## Activity
Nothing is needed except the lines below that run from the one with "if fnmatch first relative_name" through the one with "Definition dir_revive (get", repeated exactly.

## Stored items
·····
(* ===== verification/Dirs.v ===== *)
(** * Directories of the installed database (database.c)

    [struct apk_db_dir] objects live in the map [dd_dirs] under their addresses; the hash
    table [dd_table] finds them by name.  A directory is alive while its reference counter
    is not zero: every directory instance of a package holds one reference and every live
    subdirectory one.  File system operations are recorded in the log [dd_log]; their
    results are a parameter of the operations that look at them. *)

From S2P Require Import Prelude Blob Hash.

(** ** Access control lists *)

Record apk_db_acl := mk_acl { acl_mode : Z; acl_uid : Z; acl_gid : Z; acl_xattr_hash : bytes }.

#[global] Instance apk_db_acl_eq_dec : EqDecision apk_db_acl.
Proof. solve_decision. Defined.

(** The atom of an acl, with [mode & 07777]: equal acls are the same object (see [atoms_interned]), so that they
    are compared by value; [hash] is at most 255 bytes long. *)
Definition apk_db_acl_atomize_digest (mode uid gid : Z) (hash : bytes) : apk_db_acl :=
  mk_acl (Z.land mode 4095) (u32 uid) (u32 gid) hash.
Definition apk_db_acl_atomize (mode uid gid : Z) : apk_db_acl := apk_db_acl_atomize_digest mode uid gid [].

(** Modes 0755 and 0644. *)
Definition apk_default_acl_dir : apk_db_acl := apk_db_acl_atomize 493 0 0.
Definition apk_default_acl_file : apk_db_acl := apk_db_acl_atomize 420 0 0.

(** ** State *)

Definition APK_PROTECT_NONE : Z := 0.
Definition APK_PROTECT_IGNORE : Z := 1.
Definition APK_PROTECT_CHANGED : Z := 2.
Definition APK_PROTECT_SYMLINKS_ONLY : Z := 3.
Definition APK_PROTECT_ALL : Z := 4.

Definition apk_protect_mode_none (mode : Z) : bool := (mode =? APK_PROTECT_NONE) || (mode =? APK_PROTECT_IGNORE).

Record apk_protected_path := mk_ppath { relative_pattern : bytes; pp_protect_mode : Z }.

Record apk_db_dir := mk_dir {
  dir_name : bytes;
  dir_hash : Z;
  dir_parent : option nat;
  dir_owner : option nat;            (* a directory instance *)
  dir_diris : list nat;
  dir_protected_paths : list apk_protected_path;
  dir_refs : Z;                      (* unsigned short *)
  dir_namelen : Z;                   (* unsigned short *)
  dir_protect_mode : Z;
  dir_has_protected_children : bool;
  dir_created : bool;
  dir_modified : bool;
  dir_permissions_ok : bool;
}.

Definition eta_dir (s : apk_db_dir) : apk_db_dir :=
  mk_dir (dir_name s) (dir_hash s) (dir_parent s) (dir_owner s) (dir_diris s) (dir_protected_paths s) (dir_refs s)
    (dir_namelen s) (dir_protect_mode s) (dir_has_protected_children s) (dir_created s) (dir_modified s)
    (dir_permissions_ok s).

Definition set_dir_parent v (s : apk_db_dir) : apk_db_dir := ltac:(record_set eta_dir dir_parent s v).
Definition set_dir_owner v (s : apk_db_dir) : apk_db_dir := ltac:(record_set eta_dir dir_owner s v).
Definition set_dir_diris v (s : apk_db_dir) : apk_db_dir := ltac:(record_set eta_dir dir_diris s v).
Definition set_dir_protected_paths v (s : apk_db_dir) : apk_db_dir := ltac:(record_set eta_dir dir_protected_paths s v).
Definition set_dir_refs v (s : apk_db_dir) : apk_db_dir := ltac:(record_set eta_dir dir_refs s v).
Definition set_dir_protect_mode v (s : apk_db_dir) : apk_db_dir := ltac:(record_set eta_dir dir_protect_mode s v).
Definition set_dir_has_protected_children v (s : apk_db_dir) : apk_db_dir :=
  ltac:(record_set eta_dir dir_has_protected_children s v).
Definition set_dir_created v (s : apk_db_dir) : apk_db_dir := ltac:(record_set eta_dir dir_created s v).
Definition set_dir_modified v (s : apk_db_dir) : apk_db_dir := ltac:(record_set eta_dir dir_modified s v).
Definition set_dir_permissions_ok v (s : apk_db_dir) : apk_db_dir := ltac:(record_set eta_dir dir_permissions_ok s v).

(** An entry of the table: the address and the key [(name, namelen)]. *)
Record dir_item := mk_dir_item { di_addr : nat; di_key : bytes }.

#[global] Instance dir_hash_ops : HashOps dir_item := {|
  get_key := di_key;
  hash_key := apk_blob_hash;
  hash_item := None;
  compare := Some apk_blob_compare;
  compare_item := None;
  delete_item := false;
|}.

#[global] Instance dir_hash_laws : HashOpsLaws dir_item.
Proof.
  split.
  - intros k. apply apk_blob_hash_range.
  - done.
  - intros v k. unfold item_matches. simpl. rewrite Z.eqb_eq, apk_blob_compare_eq0. naive_solver.
Qed.

(** File system calls on directories. *)
Inductive fs_call :=
| Fs_create (dir : bytes) (mode uid gid : Z)
| Fs_check (dir : bytes) (mode uid gid : Z)
| Fs_delete (dir : bytes)
| Fs_update_perms (dir : bytes) (mode uid gid : Z).

Record dir_db := mk_dirdb {
  dd_table : apk_hash dir_item;
  dd_dirs : gmap nat apk_db_dir;
  dd_next : nat;
  dd_stat_dirs : Z;                  (* unsigned *)
  dd_protected_paths : list apk_protected_path;
  dd_log : list fs_call;
  dd_num_dir_update_errors : Z;
}.

Definition eta_dirdb (s : dir_db) : dir_db :=
  mk_dirdb (dd_table s) (dd_dirs s) (dd_next s) (dd_stat_dirs s) (dd_protected_paths s) (dd_log s)
    (dd_num_dir_update_errors s).
Definition set_dd_table v (s : dir_db) : dir_db := ltac:(record_set eta_dirdb dd_table s v).
Definition set_dd_dirs v (s : dir_db) : dir_db := ltac:(record_set eta_dirdb dd_dirs s v).
Definition set_dd_next v (s : dir_db) : dir_db := ltac:(record_set eta_dirdb dd_next s v).
Definition set_dd_stat_dirs v (s : dir_db) : dir_db := ltac:(record_set eta_dirdb dd_stat_dirs s v).
Definition set_dd_log v (s : dir_db) : dir_db := ltac:(record_set eta_dirdb dd_log s v).
Definition set_dd_num_dir_update_errors v (s : dir_db) : dir_db :=
  ltac:(record_set eta_dirdb dd_num_dir_update_errors s v).

(** Fresh memory, and a directory by its address. *)
Definition dir0 : apk_db_dir := mk_dir [] 0 None None [] [] 0 0 0 false false false false.
Definition dir_at (db : dir_db) (a : nat) : apk_db_dir := default dir0 (dd_dirs db !! a).
Definition upd_dir (a : nat) (f : apk_db_dir -> apk_db_dir) (db : dir_db) : dir_db :=
  set_dd_dirs (<[a := f (dir_at db a)]> (dd_dirs db)) db.
Definition log_call (c : fs_call) (db : dir_db) : dir_db := set_dd_log (dd_log db ++ [c]) db.

Definition dir_init (buckets : Z) (protected_paths : list apk_protected_path) : dir_db :=
  mk_dirdb (apk_hash_init buckets) ∅ 0 0 protected_paths [] 0.

(** ** References *)

Definition apk_db_dir_query (db : dir_db) (name : bytes) : option nat :=
  di_addr <$> apk_hash_get (dd_table db) name.

Definition apk_db_dir_ref (a : nat) (db : dir_db) : dir_db :=
  upd_dir a (fun d => set_dir_refs (u16 (dir_refs d + 1)) d) db.

Section Dirs.
(** [fnmatch (pattern, string, FNM_PATHNAME) == 0] of the C library. *)
Context (fnmatch : bytes -> bytes -> bool).

(** One protected path against the last component of a directory: patterns that go on
    below it are kept for its children, one that ends here sets its mode. *)
Definition match_ppath (relative_name : bytes) (pp : apk_protected_path)
    (s : list apk_protected_path * apk_db_dir) : list apk_protected_path * apk_db_dir :=
  let '(ppaths, dir) := s in
  let children dir := set_dir_has_protected_children
    (dir_has_protected_children dir || negb (apk_protect_mode_none (pp_protect_mode pp))) dir in
  match apk_blob_split (relative_pattern pp) (lit "/") with
  | Some (first, rest) =>
      if fnmatch first relative_name
      then (ppaths ++ [mk_ppath rest (pp_protect_mode pp)], children dir)
      else s
  | None =>
      if fnmatch (relative_pattern pp) relative_name
      then (ppaths, children (set_dir_protect_mode (pp_protect_mode pp) dir))
      else s
  end.

(** The last component of a name. *)
Definition basename (name : bytes) : bytes :=
  match apk_blob_rsplit name (chr "/") with Some (_, r) => r | None => name end.

Definition match_ppaths (ppaths : list apk_protected_path) (dir : apk_db_dir) : apk_db_dir :=
  let '(kept, dir) := each (match_ppath (basename (dir_name dir))) ppaths ([], dir) in
  set_dir_protected_paths kept dir.

(** A new directory object in the table. *)
Definition new_dir (name : bytes) (hash : Z) (db : dir_db) : nat * dir_db :=
  let a := dd_next db in
  let dir := mk_dir name hash None None [] [] 0 (u16 (Z.of_nat (length name))) 0 false false false false in
  let db := set_dd_next (S a) (set_dd_dirs (<[a := dir]> (dd_dirs db)) db) in
  (a, set_dd_table (apk_hash_insert_hashed (dd_table db)
        (mk_dir_item a (take (Z.to_nat (dir_namelen dir)) name)) hash) db).

(** The rest of [apk_db_dir_get] for a directory without references; [get] is the
    recursive call for the parent. *)
Definition dir_revive (get : bytes -> dir_db -> option (nat * dir_db)) (name : bytes) (a : nat) (db : dir_db) :
    option (nat * dir_db) :=
  let db := set_dd_stat_dirs (u32 (dd_stat_dirs db + 1)) db in
  let db := upd_dir a (fun d => set_dir_diris [] (set_dir_refs 1 d)) db in
  match name with
  | [] => Some (a, upd_dir a (fun d => set_dir_has_protected_children true (set_dir_parent None d)) db)
  | _ =>
      match apk_blob_rsplit name (chr "/") with
      | Some (bparent, _) =>
          r ← get bparent db;
          let '(parent, db) := r in
          let mode := dir_protect_mode (dir_at db parent) in
          let db := upd_dir a (fun d => set_dir_has_protected_children (negb (apk_protect_mode_none mode))
            (set_dir_protect_mode mode (set_dir_parent (Some parent) d))) db in
          Some (a, upd_dir a (match_ppaths (dir_protected_paths (dir_at db parent))) db)
      | None =>
          r ← get [] db;
          let '(parent, db) := r in
          let db := upd_dir a (set_dir_parent (Some parent)) db in
          Some (a, upd_dir a (match_ppaths (dd_protected_paths db)) db)
      end
  end.

(** The recursion goes to the parent directory, so that the length of the name bounds it.
    The hash is the one of the name before its trailing slashes are removed. *)
Fixpoint apk_db_dir_get (fuel : nat) (name : bytes) (db : dir_db) : option (nat * dir_db) :=
  match fuel with
  | O => None
  | S fuel =>
      let hash := apk_hash_from_key (dd_table db) name in
      let name := apk_blob_trim_end name (chr "/") in
      match di_addr <$> apk_hash_get_hashed (dd_table db) name hash with
      | Some a =>
          if negb (dir_refs (dir_at db a) =? 0) then Some (a, apk_db_dir_ref a db)
          else dir_revive (apk_db_dir_get fuel) name a db
      | None => let '(a, db) := new_dir name hash db in dir_revive (apk_db_dir_get fuel) name a db
      end
  end.

Section Unref.
Context (simulate : bool).

Fixpoint apk_db_dir_unref (fuel : nat) (rmdir_remove : bool) (a : nat) (db : dir_db) : option dir_db :=
  match fuel with
  | O => None
  | S fuel =>
      let db := upd_dir a (fun d => set_dir_refs (u16 (dir_refs d - 1)) d) db in
      if 0 <? dir_refs (dir_at db a) then Some db
      else
        let db := set_dd_stat_dirs (u32 (dd_stat_dirs db - 1)) db in
        let db := upd_dir a (set_dir_diris []) db in
        db ← (if dir_namelen (dir_at db a) =? 0 then Some db
              else
                let db :=
                  if rmdir_remove then
                    let db := upd_dir a (set_dir_modified true) db in
                    if simulate then db
                    else log_call (Fs_delete (take (Z.to_nat (dir_namelen (dir_at db a))) (dir_name (dir_at db a)))) db
                  else db in
                match dir_parent (dir_at db a) with
                | Some parent =>
                    db ← apk_db_dir_unref fuel rmdir_remove parent db;
                    Some (upd_dir a (set_dir_parent None) db)
                | None => None   (* a NULL parent: excluded for live directories *)
                end);
        Some (upd_dir a (fun d => set_dir_permissions_ok false (set_dir_created false d)) db)
  end.
End Unref.
End Dirs.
·····
## Reply
      if fnmatch first relative_name
      then (ppaths ++ [mk_ppath rest (pp_protect_mode pp)], children dir)
      else s
  | None =>
      if fnmatch (relative_pattern pp) relative_name
      then (ppaths, children (set_dir_protect_mode (pp_protect_mode pp) dir))
      else s
  end.

(** The last component of a name. *)
Definition basename (name : bytes) : bytes :=
  match apk_blob_rsplit name (chr "/") with Some (_, r) => r | None => name end.

Definition match_ppaths (ppaths : list apk_protected_path) (dir : apk_db_dir) : apk_db_dir :=
  let '(kept, dir) := each (match_ppath (basename (dir_name dir))) ppaths ([], dir) in
  set_dir_protected_paths kept dir.

(** A new directory object in the table. *)
Definition new_dir (name : bytes) (hash : Z) (db : dir_db) : nat * dir_db :=
  let a := dd_next db in
  let dir := mk_dir name hash None None [] [] 0 (u16 (Z.of_nat (length name))) 0 false false false false in
  let db := set_dd_next (S a) (set_dd_dirs (<[a := dir]> (dd_dirs db)) db) in
  (a, set_dd_table (apk_hash_insert_hashed (dd_table db)
        (mk_dir_item a (take (Z.to_nat (dir_namelen dir)) name)) hash) db).

(** The rest of [apk_db_dir_get] for a directory without references; [get] is the
    recursive call for the parent. *)
Definition dir_revive (get : bytes -> dir_db -> option (nat * dir_db)) (name : bytes) (a : nat) (db : dir_db) :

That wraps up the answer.